§ **Prompt**: Reproduce only the top of the records, down to and including the line containing "writes. Here are".

§ **Dataset content**:
☆ ☆ ☆ ☆ ☆
(* ===== verification/PlistLimits.v ===== *)
(** * What the property list encoder accepts ([crates/t1-bridge/src/bplist.rs])

    The round trip of the file [Plist] speaks of the values the encoder
    writes. Here are the values it does write: exactly those within the limits on
    nesting, integers, objects, references, bytes of values and bytes of output, which
    are computed from the value ([plist_len]); none of its steps panics. *)

From S2P Require Import Prelude Text Plist.

Module PlistLimits.
Import Plist.

(** ** Writing succeeds while there is room *)

(** The step [f] appends [l] to any output that has room for it. *)
Definition writes (f : bytes -> res Error bytes) (l : bytes) : Prop :=
  forall output, len output + len l <= MAX_PLIST_SIZE -> f output = Ok (output ++ l).

Lemma push_writes b : writes (fun o => push o b) [b].
Proof. intros o H. cbn in H. unfold push. by replace (_ <=? _) with false by lia. Qed.

Lemma append_writes l : writes (fun o => append o l) l.
Proof.
  intros o H. unfold append. rewrite checked_add_ok by (unfold MAX_PLIST_SIZE, umax in *; lia).
  by replace (_ <? _) with false by lia.
Qed.

Lemma append_be_writes v (n : nat) :
  (n = 1 \/ n = 2 \/ n = 4 \/ n = 8)%nat -> writes (fun o => append_be o v (Z.of_nat n)) (be_bytes n v).
Proof.
  intros Hn o H. unfold append_be. replace (negb _) with false by lia.
  replace (Z.to_nat (8 - Z.of_nat n)) with (8 - n)%nat by lia. rewrite be_bytes_low by lia.
  by apply append_writes.
Qed.

Lemma writes_bind f g l1 l2 :
  writes f l1 -> writes g l2 -> writes (fun o => let! o := f o in g o) (l1 ++ l2).
Proof.
  intros Hf Hg o H. rewrite length_app in H. rewrite Hf by lia. rewrite Hg by (rewrite length_app; lia).
  by rewrite app_assoc.
Qed.

Lemma writes_foldM {A} (f : bytes -> A -> res Error bytes) (g : A -> bytes) xs :
  Forall (fun x => writes (fun o => f o x) (g x)) xs -> writes (fun o => foldM f o xs) (concat (g <$> xs)).
Proof.
  induction 1 as [|x xs Hx _ IH]; intros o H; [cbn; by rewrite app_nil_r|].
  apply (writes_bind (fun o => f o x) (fun o => foldM f o xs) (g x) (concat (g <$> xs)) Hx IH o H).
Qed.

Lemma width_of_cases v : (width_of v = 1 \/ width_of v = 2 \/ width_of v = 4 \/ width_of v = 8)%nat.
Proof. unfold width_of, integer_storage_width. repeat destruct (is_ub _ v); cbn; lia. Qed.

Lemma append_width_writes v :
  0 <= v -> writes (fun o => append_be o v (integer_storage_width v)) (be_bytes (width_of v) v).
Proof. intros Hv. rewrite storage_width_nat by done. apply append_be_writes, width_of_cases. Qed.

Lemma exponent_ok v e :
  ok_or (try_from_u 8 (trailing_zeros (integer_storage_width v))) e =
  Ok (E := Error) (Z.log2 (integer_storage_width v)).
Proof. unfold integer_storage_width. by repeat destruct (is_ub _ v). Qed.

Lemma encode_length_writes marker n :
  is_u 64 n -> writes (fun o => encode_length marker n o) (length_bytes marker n).
Proof.
  intros Hn. unfold encode_length, length_bytes. destruct (n <? 15); [apply push_writes|].
  apply (writes_bind (fun o => push o _) _ [_]); [apply push_writes|]. intros o H.
  rewrite try_from_ok by done. rewrite exponent_ok.
  apply (writes_bind (fun o => push o _) (fun o => append_be o n (integer_storage_width n)) [_]);
    [apply push_writes|apply append_width_writes, Hn|done].
Qed.

Lemma encode_integer_writes v :
  I64_MIN <= v <= umax 64 -> writes (fun o => encode_integer v o) (integer_bytes v).
Proof.
  intros Hv. unfold encode_integer, integer_bytes. destruct (v <? 0) eqn:Hneg; b2p.
  { apply (writes_bind (fun o => push o _) _ [_]); [apply push_writes|]. intros o H.
    replace (v <? I64_MIN) with false by lia. by apply append_writes. }
  assert (is_u 64 v) as Hu by (unfold umax, is_u in *; lia).
  intros o. rewrite try_from_ok by done. cbn beta iota zeta. rewrite exponent_ok. revert o.
  destruct (storage_width_cases v ltac:(lia)) as [[Hw _]|[[Hw _]|[[Hw _]|[Hw _]]]].
  4:{ rewrite Hw. change (8 =? 1) with false. change (8 =? 2) with false. change (8 =? 4) with false.
      change (8 =? 8) with true. cbn [orb andb]. destruct (v <? 2 ^ 63).
      - apply (writes_bind (fun o => push o _) (fun o => append_be o v (Z.of_nat 8)) [_]);
          [apply push_writes|apply append_be_writes; lia].
      - apply (writes_bind (fun o => push o _) _ [_]); [apply push_writes|].
        apply (writes_bind (fun o => append o _) (fun o => append_be o v (Z.of_nat 8)));
          [apply append_writes|apply append_be_writes; lia]. }
  all: replace ((_ =? 1) || _ || _) with true by (rewrite Hw; reflexivity);
    replace (_ =? 8) with false by (rewrite Hw; reflexivity);
    apply (writes_bind (fun o => push o _) (fun o => append_be o v (integer_storage_width v)) [_]);
    [apply push_writes|by apply append_width_writes].
Qed.

Lemma append_references_writes rs (n : nat) :
  (n = 1 \/ n = 2 \/ n = 4 \/ n = 8)%nat -> Forall (is_u 64) rs ->
  writes (fun o => append_references o rs (Z.of_nat n)) (reference_bytes n rs).
Proof.
  intros Hn Hrs. apply (writes_foldM _ (be_bytes n)). eapply Forall_impl; [exact Hrs|]. cbn.
  intros r Hr o H. rewrite try_from_ok by done. by apply append_be_writes.
Qed.

(** An object whose lengths and references fit the machine's width. *)
Definition object_fits (o : EncodedObject.t) : Prop :=
  object_wf o /\ is_u 64 (len (payload o)) /\ is_u 64 (len (refs o)) /\ Forall (is_u 64) (refs o).

Lemma length_unit_bytes us : length (unit_bytes us) = (2 * length us)%nat.
Proof.
  unfold unit_bytes. induction us as [|u us IH]; [done|]. cbn. rewrite length_app, IH, length_be_bytes. lia.
Qed.
(** ** Encoding *)

(** "0123456789abcdef". *)
Definition HEX : bytes := [48; 49; 50; 51; 52; 53; 54; 55; 56; 57; 97; 98; 99; 100; 101; 102].

Definition hex_digit (value : Z) : res HelloError Z := byte_at HEX (Z.to_nat (Z.land value 0x0f)).

Definition append_unicode_escape (value : Z) : res HelloError bytes :=
  let! d3 := hex_digit (Z.shiftr value 12) in
  let! d2 := hex_digit (Z.shiftr value 8) in
  let! d1 := hex_digit (Z.shiftr value 4) in
  let! d0 := hex_digit value in
  Ok ([92; 117] ++ [d3; d2; d1; d0]).

(** The bytes of one character in [escape_json_string]; the conversions to [u16]
    are in range. *)
Definition escape_char (c : Z) : res HelloError bytes :=
  if c =? 34 then Ok [92; 34]
  else if c =? 92 then Ok [92; 92]
  else if c =? 0x08 then Ok [92; 98]
  else if c =? 0x0c then Ok [92; 102]
  else if c =? 10 then Ok [92; 110]
  else if c =? 13 then Ok [92; 114]
  else if c =? 9 then Ok [92; 116]
  else if in_range 0 0x1f c || in_range 0x80 0xffff c then append_unicode_escape c
  else if 0x10000 <=? c then
    let scalar := c - 0x10000 in
    let! high := append_unicode_escape (0xd800 + Z.shiftr scalar 10) in
    let! low := append_unicode_escape (0xdc00 + Z.land scalar 0x3ff) in
    Ok (high ++ low)
  else Ok (utf8_char c).

Fixpoint escape_json_string (cs : list Z) : res HelloError bytes :=
  match cs with
  | [] => Ok []
  | c :: cs =>
      let! bs := escape_char c in
      let! rest := escape_json_string cs in
      Ok (bs ++ rest)
  end.

(** The members OSBuild ("Linux") and BridgeXPCVersion (1.35), and ProcessName up to
    its opening quote. *)
Definition HELLO_HEAD : bytes :=
  [123; 34; 79; 83; 66; 117; 105; 108; 100; 34; 58; 34; 76; 105; 110; 117; 120; 34; 44; 34; 66; 114;
   105; 100; 103; 101; 88; 80; 67; 86; 101; 114; 115; 105; 111; 110; 34; 58; 49; 46; 51; 53; 44; 34; 80;
   114; 111; 99; 101; 115; 115; 78; 97; 109; 101; 34; 58; 34].
(** The closing quote and the member MaxSupportedProtocolVersion (1). *)
Definition HELLO_TAIL : bytes := [34; 44; 34] ++ PROTOCOL_VERSION_KEY ++ [34; 58; 49; 125].

Definition encode_hello (process_name : bytes) : res HelloError bytes :=
  if (len process_name =? 0) || (MAX_PROCESS_NAME_LEN <? len process_name)
  then Err InvalidProcessName
  else
    let! name := escape_json_string (chars process_name) in
    Ok (HELLO_HEAD ++ name ++ HELLO_TAIL).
☆ ☆ ☆ ☆ ☆
§ **Exercise answer**:
(* ===== verification/PlistLimits.v ===== *)
(** * What the property list encoder accepts ([crates/t1-bridge/src/bplist.rs])

    The round trip of the file [Plist] speaks of the values the encoder
    writes. Here are the values it does write: exactly those within the limits on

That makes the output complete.